*Records supplied*:
[Start of Attachment]

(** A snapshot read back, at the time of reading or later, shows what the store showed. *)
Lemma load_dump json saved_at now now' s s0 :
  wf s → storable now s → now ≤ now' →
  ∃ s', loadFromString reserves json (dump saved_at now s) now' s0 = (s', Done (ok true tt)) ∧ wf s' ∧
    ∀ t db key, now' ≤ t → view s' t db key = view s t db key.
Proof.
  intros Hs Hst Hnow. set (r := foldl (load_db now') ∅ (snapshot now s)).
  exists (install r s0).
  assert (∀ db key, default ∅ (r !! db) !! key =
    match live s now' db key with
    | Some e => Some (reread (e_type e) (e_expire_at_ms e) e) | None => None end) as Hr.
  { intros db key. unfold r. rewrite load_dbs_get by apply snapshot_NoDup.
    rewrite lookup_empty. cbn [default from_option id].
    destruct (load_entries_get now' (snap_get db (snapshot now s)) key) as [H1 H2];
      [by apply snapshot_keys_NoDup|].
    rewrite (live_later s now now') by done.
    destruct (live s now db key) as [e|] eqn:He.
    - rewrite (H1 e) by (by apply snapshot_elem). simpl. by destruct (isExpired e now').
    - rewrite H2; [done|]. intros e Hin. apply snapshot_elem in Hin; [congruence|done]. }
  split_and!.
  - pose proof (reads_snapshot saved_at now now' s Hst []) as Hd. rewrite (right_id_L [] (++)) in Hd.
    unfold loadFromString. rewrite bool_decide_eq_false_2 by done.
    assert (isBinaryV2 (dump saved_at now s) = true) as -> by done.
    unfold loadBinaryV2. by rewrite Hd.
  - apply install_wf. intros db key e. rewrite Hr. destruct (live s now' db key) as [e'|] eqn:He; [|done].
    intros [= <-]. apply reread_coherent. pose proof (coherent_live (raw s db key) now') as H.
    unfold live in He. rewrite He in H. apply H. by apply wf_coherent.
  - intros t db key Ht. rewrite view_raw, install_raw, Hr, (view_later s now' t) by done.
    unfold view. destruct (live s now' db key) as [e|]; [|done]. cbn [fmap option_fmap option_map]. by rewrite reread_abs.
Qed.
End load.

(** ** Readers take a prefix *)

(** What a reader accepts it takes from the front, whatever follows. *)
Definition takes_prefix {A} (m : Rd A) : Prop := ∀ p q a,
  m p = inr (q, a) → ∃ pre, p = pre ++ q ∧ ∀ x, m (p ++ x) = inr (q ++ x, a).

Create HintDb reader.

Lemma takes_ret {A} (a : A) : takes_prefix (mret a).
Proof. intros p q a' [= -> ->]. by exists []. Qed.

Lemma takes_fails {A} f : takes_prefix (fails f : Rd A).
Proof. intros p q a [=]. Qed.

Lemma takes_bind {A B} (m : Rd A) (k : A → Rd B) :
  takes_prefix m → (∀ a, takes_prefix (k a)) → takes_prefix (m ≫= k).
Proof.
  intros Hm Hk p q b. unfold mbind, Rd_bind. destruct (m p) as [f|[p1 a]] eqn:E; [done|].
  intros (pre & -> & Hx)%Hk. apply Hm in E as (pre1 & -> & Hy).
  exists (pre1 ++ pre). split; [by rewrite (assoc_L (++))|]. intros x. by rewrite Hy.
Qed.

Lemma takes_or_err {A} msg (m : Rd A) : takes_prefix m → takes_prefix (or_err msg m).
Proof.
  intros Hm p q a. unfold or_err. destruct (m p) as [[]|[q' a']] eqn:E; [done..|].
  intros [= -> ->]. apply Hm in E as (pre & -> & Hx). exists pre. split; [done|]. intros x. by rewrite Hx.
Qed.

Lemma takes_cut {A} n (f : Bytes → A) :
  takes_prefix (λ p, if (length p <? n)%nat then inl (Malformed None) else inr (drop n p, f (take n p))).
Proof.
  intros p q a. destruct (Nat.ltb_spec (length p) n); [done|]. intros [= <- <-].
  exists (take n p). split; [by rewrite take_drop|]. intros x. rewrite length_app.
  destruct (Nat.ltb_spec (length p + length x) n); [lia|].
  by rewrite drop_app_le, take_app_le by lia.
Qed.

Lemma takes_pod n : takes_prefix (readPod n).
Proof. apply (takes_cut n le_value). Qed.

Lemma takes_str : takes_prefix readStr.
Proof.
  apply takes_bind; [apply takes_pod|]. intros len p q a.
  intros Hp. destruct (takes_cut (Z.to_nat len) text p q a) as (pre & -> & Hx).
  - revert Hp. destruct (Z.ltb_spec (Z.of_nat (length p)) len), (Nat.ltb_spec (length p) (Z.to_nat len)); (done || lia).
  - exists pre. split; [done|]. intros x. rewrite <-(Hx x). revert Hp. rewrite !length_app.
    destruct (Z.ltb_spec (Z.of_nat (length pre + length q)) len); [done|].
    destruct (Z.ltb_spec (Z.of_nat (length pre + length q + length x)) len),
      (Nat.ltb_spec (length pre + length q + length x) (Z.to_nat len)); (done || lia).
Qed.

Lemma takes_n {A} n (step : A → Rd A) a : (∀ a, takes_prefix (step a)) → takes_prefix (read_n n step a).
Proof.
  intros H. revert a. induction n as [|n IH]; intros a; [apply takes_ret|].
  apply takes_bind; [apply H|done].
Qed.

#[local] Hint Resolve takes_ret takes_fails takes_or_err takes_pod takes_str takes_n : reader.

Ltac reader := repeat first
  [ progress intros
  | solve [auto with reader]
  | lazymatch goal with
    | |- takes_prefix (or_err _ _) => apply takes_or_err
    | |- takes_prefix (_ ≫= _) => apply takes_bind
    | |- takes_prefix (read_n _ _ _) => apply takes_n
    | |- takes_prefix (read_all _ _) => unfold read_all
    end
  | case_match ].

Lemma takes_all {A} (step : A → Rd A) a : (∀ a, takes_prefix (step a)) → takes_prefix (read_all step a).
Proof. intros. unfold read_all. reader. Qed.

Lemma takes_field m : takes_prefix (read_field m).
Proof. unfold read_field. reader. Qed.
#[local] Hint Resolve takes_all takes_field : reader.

[End of Attachment]

*Exercise*: Looking at the entries above, say how many lines contain the word "loadFromString". Only the number is wanted.

*Task response*: 2